I've seen this many years ago to, before they had the shedding forumula.  Have you tried the shedding formula?  It should keep flaking off the excess so you don't get the build-up.  I haven't tried it.

Offline staehpj1

Re: Cassette Life
« Reply #10 on: January 11, 2012, 11:20:26 am »
Quote
BTW we used White Lightning on a portion of the TA and hated it.  I never saw so much waxy buildup in my life.

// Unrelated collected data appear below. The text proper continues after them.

(** [value(index, v)] replaces the value of the key at [index]. *)
Lemma leaf_overwrite n ks kt vs vt i key v :
  leaf_shape n ks kt vs vt -> ksorted ks -> leaf_key n i = Ok key -> 0 <= i < size n ->
  exists n' vs', set_value n i v = Ok n' /\ leaf_shape n' ks kt vs' vt
    /\ high_key n' = high_key n /\ right_sibling n' = right_sibling n /\ parent n' = parent n
    /\ forall k' v', (k', v') ∈ zip ks vs' <-> (k' = key /\ v' = v) \/ (k' <> key /\ (k', v') ∈ zip ks vs).
Proof.
  intros [Hp Hsz Hvs Hck Hcv] Hs Hk Hi. unfold leaf_key in Hk. rewrite Hp in Hk.
  apply array_get_inv in Hk as [_ Hk]. rewrite lookup_app_l in Hk by lia.
  assert (Hlt : (Z.to_nat i < length vs)%nat) by lia.
  unfold set_value. rewrite Hp. rewrite <- (Z2Nat.id i) by lia.
  rewrite array_set_ok by (rewrite length_app; lia). rewrite insert_app_l by done.
  cbn [mbind outcome_bind]. set (j := Z.to_nat i) in *. clearbody j.
  exists (set_payload (LeafNode (ks ++ kt) (<[j := v]> vs ++ vt)) n), (<[j := v]> vs).
  split; [done|]. split.
  { split; simpl; try done; rewrite ?length_app, ?length_insert in *; done. }
  split; [done|]. split; [done|]. split; [done|]. intros k' v'. rewrite !elem_of_zip_lookup.
  assert (Hinj : forall a b k, ks !! a = Some k -> ks !! b = Some k -> a = b).
  { intros a b k Ha Hb. by eapply NoDup_lookup; eauto using ksorted_NoDup. }
  split.
  - intros (a & Ha & [(<- & -> & _)|[Hne Hv]]%list_lookup_insert_Some).
    + left. by simplify_eq.
    + right. split; [|eauto]. intros ->. by rewrite (Hinj _ _ _ Hk Ha) in Hne.
  - intros [[-> ->]|[Hne (a & Ha & Hv)]].
    + exists j. split; [done|]. by apply list_lookup_insert_eq.
    + exists a. split; [done|]. rewrite list_lookup_insert_ne; [done|]. intros ->. congruence.
Qed.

I've seen this many years ago to, before they had the shedding forumula.  Have you tried the shedding formula?  It should keep flaking off the excess so you don't get the build-up.  I haven't tried it.
I don't know what formula it was.  This was 2007, so in the last 5 years it may have gotten better.   It was bad enough to put me off the brand, so I have not tried their products since.

Offline paddleboy17

Re: Cassette Life
« Reply #11 on: January 11, 2012, 02:54:27 pm »
To push down to that elusive 20inch gear, I want to put a 11-34 cassette on an 8spd bike for a TA trip.  I really don't like alpine gearing with its 26-34 jump, but it is available in nickel plated cassettes.  The spread gearing is only available on a HG31 low end mtb cassette.  Anybody have mileage numbers or anecdotal evidence of cassette life in the various Shimano lines?  The cassette really only needs to last for the one crossing.  FYI, I use white lightening wax lubes.
I have this cassette on the bike that I use for winter riding.  It shifts better than you think it ought to.  This is a low end cassette, so I would not have great wear expectations for it.  The best you can do is check the chain for stretch religiously with a gauge (I have a Rohloff).  It has been some years since I used White Lightning but it used to be a pretty piss poor lubricant.  I have had a pretty good luck over the years with Boshield T9, but on a trip like yours the chain will need cleaning at some point, and it sounds like that is something that you are trying to avoid.
Danno

Offline pptouring

Re: Cassette Life
« Reply #12 on: January 12, 2012, 02:59:39 am »
We have close to 10,000 each on our current cassettes.

Offline misterflask

Re: Cassette Life
« Reply #13 on: January 13, 2012, 05:00:15 am »
Thanks all for the useful information:  I'm feeling pretty comfortable now about gear life.  My anxiety is rooted in a trip where I think I established the low end when I completely wore out a SunRace freewheel in 800 miles (to be fair this included 20 miles on a trail through Florida sugar sand.) 
It seems I am the only person on the planet who likes White Lightening.  I was not aware of the Boeshield product, though, and it looks like a superior product.